When I stopped blogging two years ago, I did not realize I would be away for two years. I was going through some challenges. I had a relationship that didn’t work out, lost some key people in my life, was confused about where I wanted to go professionally, was stuck personally, and realized I was super insecure. At the same time, it seemed everyone around me was growing and living extraordinary lives. This was devastating, to say the least. I was angry. I was bitter. I was broken.
I wasn’t angry because I was insecure, wasn’t bitter because life was going on without me, and wasn’t broken because I lost people along the way. I was angry, bitter, and broken because I thought I had worked enough to heal quickly and move on. I thought the medicines of forgiveness, faith, and fortitude would have allowed me to self-correct and overcome it. I have worked hard over the past decade to ensure I was ok. I knew life would continue to be a teacher and throw tests my way, but I thought I could navigate easily if I had the necessary tools.

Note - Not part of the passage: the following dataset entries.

(* ===== verification/SuperscalarGen.v ===== *)
(** * The superscalar program generator

    Models the generator of src/src/superscalar.cpp: macro-operations and their execution
    ports, instruction templates, decoder buffers, register selection, port scheduling and
    the generation loop, with the pseudo-random draws of the Blake2Generator threaded
    through explicitly.

    Two loops of the source have no static bound: the [do ... while] draws of IROR_C and
    IMUL_RCP immediates reject and draw again.  They run on the parameter [rejections], the
    number of draws a single rejection loop may take ([NoFuel] beyond it).  The [while] over the
    slots of a decoder buffer runs on [slot_fuel] turns, which [slot_loop_safe] proves enough. *)

From stdpp Require Import sets.
From S2P Require Import Prelude Blake2b RandomX Superscalar.
Import Blake2Generator.

Definition isMultiplication (type : SuperscalarInstructionType) : bool :=
  bool_decide (type = IMUL_R) || bool_decide (type = IMULH_R) ||
  bool_decide (type = ISMULH_R) || bool_decide (type = IMUL_RCP).

(** ** Macro-operations *)

Module ExecutionPort.
Definition Null : Z := 0.
Definition P0 : Z := 1.
Definition P1 : Z := 2.
Definition P5 : Z := 4.
Definition P01 : Z := Z.lor P0 P1.
Definition P05 : Z := Z.lor P0 P5.
Definition P015 : Z := Z.lor (Z.lor P0 P1) P5.
End ExecutionPort.

Record MacroOp : Type := mkMacroOp {
  mop_name : string;
  mop_size : Z;
  mop_latency : Z;
  uop1 : Z;
  uop2 : Z;
  isDependent : bool;
}.

Definition mop0 (name : string) (size : Z) : MacroOp :=
  mkMacroOp name size 0 ExecutionPort.Null ExecutionPort.Null false.
Definition mop1 (name : string) (size latency uop : Z) : MacroOp :=
  mkMacroOp name size latency uop ExecutionPort.Null false.
Definition mop2 (name : string) (size latency u1 u2 : Z) : MacroOp :=
  mkMacroOp name size latency u1 u2 false.
Definition mop_dep (parent : MacroOp) (dependent : bool) : MacroOp :=
  mkMacroOp (mop_name parent) (mop_size parent) (mop_latency parent) (uop1 parent) (uop2 parent)
    dependent.

Definition isSimple (m : MacroOp) : bool := uop2 m =? ExecutionPort.Null.
Definition isEliminated (m : MacroOp) : bool := uop1 m =? ExecutionPort.Null.

Definition Sub_rr := mop1 "sub r,r" 3 1 ExecutionPort.P015.
Definition Xor_rr := mop1 "xor r,r" 3 1 ExecutionPort.P015.
Definition Imul_r := mop2 "imul r" 3 4 ExecutionPort.P1 ExecutionPort.P5.
Definition Mul_r := mop2 "mul r" 3 4 ExecutionPort.P1 ExecutionPort.P5.
Definition Mov_rr := mop0 "mov r,r" 3.
Definition Lea_sib := mop1 "lea r,r+r*s" 4 1 ExecutionPort.P01.
Definition Imul_rr := mop1 "imul r,r" 4 3 ExecutionPort.P1.
Definition Ror_ri := mop1 "ror r,i" 4 1 ExecutionPort.P05.
Definition Add_ri := mop1 "add r,i" 7 1 ExecutionPort.P015.
Definition Xor_ri := mop1 "xor r,i" 7 1 ExecutionPort.P015.
Definition Mov_ri64 := mop1 "mov rax,i64" 10 1 ExecutionPort.P015.

Definition IMULH_R_ops_array := [Mov_rr; Mul_r; Mov_rr].
Definition ISMULH_R_ops_array := [Mov_rr; Imul_r; Mov_rr].
Definition IMUL_RCP_ops_array := [Mov_ri64; mop_dep Imul_rr true].

(** ** Instruction templates *)

Record SuperscalarInstructionInfo : Type := mkInfo {
  getType : SuperscalarInstructionType;
  ops_ : list MacroOp;
  getResultOp : Z;
  getDstOp : Z;
  getSrcOp : Z;
}.

Definition getSize (i : SuperscalarInstructionInfo) : Z := Z.of_nat (length (ops_ i)).
Definition getOp (i : SuperscalarInstructionInfo) (index : Z) : outcome MacroOp :=
  match ops_ i !! Z.to_nat index with Some m => Done m | None => UB end.

(** The template objects [SuperscalarInstructionInfo::ISUB_R] and so on, by type. *)
Definition info_of (type : SuperscalarInstructionType) : SuperscalarInstructionInfo :=
  match type with
  | ISUB_R => mkInfo ISUB_R [Sub_rr] 0 0 0
  | IXOR_R => mkInfo IXOR_R [Xor_rr] 0 0 0
  | IADD_RS => mkInfo IADD_RS [Lea_sib] 0 0 0
  | IMUL_R => mkInfo IMUL_R [Imul_rr] 0 0 0
  | IROR_C => mkInfo IROR_C [Ror_ri] 0 0 (-1)
  | IADD_C7 => mkInfo IADD_C7 [Add_ri] 0 0 (-1)
  | IXOR_C7 => mkInfo IXOR_C7 [Xor_ri] 0 0 (-1)
  | IADD_C8 => mkInfo IADD_C8 [Add_ri] 0 0 (-1)
  | IXOR_C8 => mkInfo IXOR_C8 [Xor_ri] 0 0 (-1)
  | IADD_C9 => mkInfo IADD_C9 [Add_ri] 0 0 (-1)
  | IXOR_C9 => mkInfo IXOR_C9 [Xor_ri] 0 0 (-1)
  | IMULH_R => mkInfo IMULH_R IMULH_R_ops_array 1 0 1
  | ISMULH_R => mkInfo ISMULH_R ISMULH_R_ops_array 1 0 1
  | IMUL_RCP => mkInfo IMUL_RCP IMUL_RCP_ops_array 1 1 (-1)
  | INVALID => mkInfo INVALID [] 0 0 (-1)
  end.

(** ** Decoder buffers *)

Record DecoderBuffer : Type := mkBuffer { getIndex : Z; counts_ : list Z }.

Definition buffer_size (b : DecoderBuffer) : Z := Z.of_nat (length (counts_ b)).
Definition decodeBuffer484 := mkBuffer 0 [4; 8; 4].
Definition decodeBuffer7333 := mkBuffer 1 [7; 3; 3; 3].
Definition decodeBuffer3733 := mkBuffer 2 [3; 7; 3; 3].
Definition decodeBuffer493 := mkBuffer 3 [4; 9; 3].
Definition decodeBuffer4444 := mkBuffer 4 [4; 4; 4; 4].
Definition decodeBuffer3310 := mkBuffer 5 [3; 3; 10].
Definition decodeBuffers : list DecoderBuffer :=
  [decodeBuffer484; decodeBuffer7333; decodeBuffer3733; decodeBuffer493].

Definition pick {A} (l : list A) (i : Z) : outcome A :=
  match l !! Z.to_nat i with Some x => Done x | None => UB end.

Definition fetchNextDefault (gen : t) : outcome (DecoderBuffer * t) :=
  '(b, gen) ← get_byte gen;
  buf ← pick decodeBuffers (Z.land b 3);
  Done (buf, gen).

Definition fetchNext (instrType : SuperscalarInstructionType) (cycle mulCount : Z) (gen : t)
  : outcome (DecoderBuffer * t) :=
  if bool_decide (instrType = IMULH_R) || bool_decide (instrType = ISMULH_R) then
    Done (decodeBuffer3310, gen)
  else if mulCount <? cycle + 1 then Done (decodeBuffer4444, gen)
  else if bool_decide (instrType = IMUL_RCP) then
    '(b, gen) ← get_byte gen;
    Done (if Z.land b 1 =? 0 then decodeBuffer493 else decodeBuffer484, gen)
  else fetchNextDefault gen.

(** ** Instructions under construction *)

Record RegisterInfo : Type := mkRegister {
  latency : Z;
  lastOpGroup : SuperscalarInstructionType;
  lastOpPar : Z;
}.
Definition RegisterInfo_init : RegisterInfo := mkRegister 0 INVALID (-1).

Record SuperscalarInstruction : Type := mkSI {
  info_ : SuperscalarInstructionInfo;
  src_ : Z;
  dst_ : Z;
  simod_ : Z;
  imm32_ : Z;
  opGroup_ : SuperscalarInstructionType;
  opGroupPar_ : Z;
  canReuse_ : bool;
  groupParIsSource_ : bool;
}.

Definition SI_Null : SuperscalarInstruction :=
  mkSI (info_of INVALID) (-1) (-1) 0 0 INVALID (-1) false false.

Definition si_type (si : SuperscalarInstruction) : SuperscalarInstructionType := getType (info_ si).

Definition toInstr (si : SuperscalarInstruction) : Instruction :=
  mkInstruction (wrap 8 (type_code (si_type si))) (wrap 8 (dst_ si))
    (wrap 8 (if 0 <=? src_ si then src_ si else dst_ si)) (wrap 8 (simod_ si)) (imm32_ si).

(** [do { imm32_ = gen.get_byte() & 63; } while (imm32_ == 0);] *)
Fixpoint draw_rotation (rejections : nat) (gen : t) : outcome (Z * t) :=
  match rejections with
  | O => NoFuel
  | S n =>
      '(b, gen) ← get_byte gen;
      let imm := Z.land b 63 in
      if imm =? 0 then draw_rotation n gen else Done (imm, gen)
  end.

(** [do { imm32_ = gen.get_uint32(); } while (isZeroOrPowerOf2(imm32_));] *)
Fixpoint draw_divisor (rejections : nat) (gen : t) : outcome (Z * t) :=
  match rejections with
  | O => NoFuel
  | S n =>
      '(w, gen) ← get_uint32 gen;
      if isZeroOrPowerOf2 w then draw_divisor n gen else Done (w, gen)
  end.

(** [create]: [reset()] clears registers and flags; the other fields keep the value of the
    previous instruction unless the case sets them. *)
Definition create (rejections : nat) (type : SuperscalarInstructionType)
  (si : SuperscalarInstruction) (gen : t) : outcome (SuperscalarInstruction * t) :=
  let info := info_of type in
  let par := opGroupPar_ si in
  match type with
  | ISUB_R => Done (mkSI info (-1) (-1) 0 0 IADD_RS par false true, gen)
  | IXOR_R => Done (mkSI info (-1) (-1) 0 0 IXOR_R par false true, gen)
  | IADD_RS =>
      '(b, gen) ← get_byte gen;
      Done (mkSI info (-1) (-1) b 0 IADD_RS par false true, gen)
  | IMUL_R => Done (mkSI info (-1) (-1) 0 0 IMUL_R par false true, gen)
  | IROR_C =>
      '(imm, gen) ← draw_rotation rejections gen;
      Done (mkSI info (-1) (-1) 0 imm IROR_C (-1) false false, gen)
  | IADD_C7 | IADD_C8 | IADD_C9 =>
      '(imm, gen) ← get_uint32 gen;
      Done (mkSI info (-1) (-1) 0 imm IADD_C7 (-1) false false, gen)
  | IXOR_C7 | IXOR_C8 | IXOR_C9 =>
      '(imm, gen) ← get_uint32 gen;
      Done (mkSI info (-1) (-1) 0 imm IXOR_C7 (-1) false false, gen)
  | IMULH_R =>
      '(w, gen) ← get_uint32 gen;
      Done (mkSI info (-1) (-1) 0 0 IMULH_R (to_signed 32 w) true false, gen)
  | ISMULH_R =>
      '(w, gen) ← get_uint32 gen;
      Done (mkSI info (-1) (-1) 0 0 ISMULH_R (to_signed 32 w) true false, gen)
  | IMUL_RCP =>
      '(imm, gen) ← draw_divisor rejections gen;
      Done (mkSI info (-1) (-1) 0 imm IMUL_RCP (-1) false false, gen)
  | INVALID =>
      Done (mkSI info (-1) (-1) (simod_ si) (imm32_ si) (opGroup_ si) par false false, gen)
  end.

I was in a rut for a couple of months, and shall I say it … depressed. All the while pretending that I had it all put together. It was a challenging time. I finally got tired of being angry, bitter, and broken. I decided to receive professional help. I started to see a therapist and explore the reason for my feelings (I plan to dive deeper into mental health help in future posts). It was hard work, and I sometimes wanted to quit, but the desire to feel better out-weighted my complacency. So I kept pushing, and I kept going.
As I kept pushing, I noticed that healing worked as long as I was actively healing. Whenever I thought about that relationship that did not work out or that friend who stopped talking to me, I got angry again. Every time I thought about being stuck, I became bitter again. I FELT BROKEN AGAIN whenever I thought about how I wasn’t moving forward. I learned it is not enough to simply heal. I must practice healing daily. The wounds I was experiencing kept reopening, and I had to treat them proactively.
Healing came from much prayer and meditation. Healing came from writing letters to myself and those I felt wronged me. Healing came from continuing to meet with my therapist. Healing came from my self-validation. Healing comes from correcting bad habits and behaviors. Healing came from committing to live a better life. Healing came from the motivation to leave where I was to get where I needed to be.
These acts are things I must practice daily. Every day, I try to heal from the day before. Many days it takes a lot of trial and error. Some days, I don’t want to pray about it. Some days I don’t want to be the bigger person. But I want to stay in the healthy place I’m in, so I force myself to practice all those noble acts and heal.
Until Next Time:
Let God’s Light Shine Within You and Through You!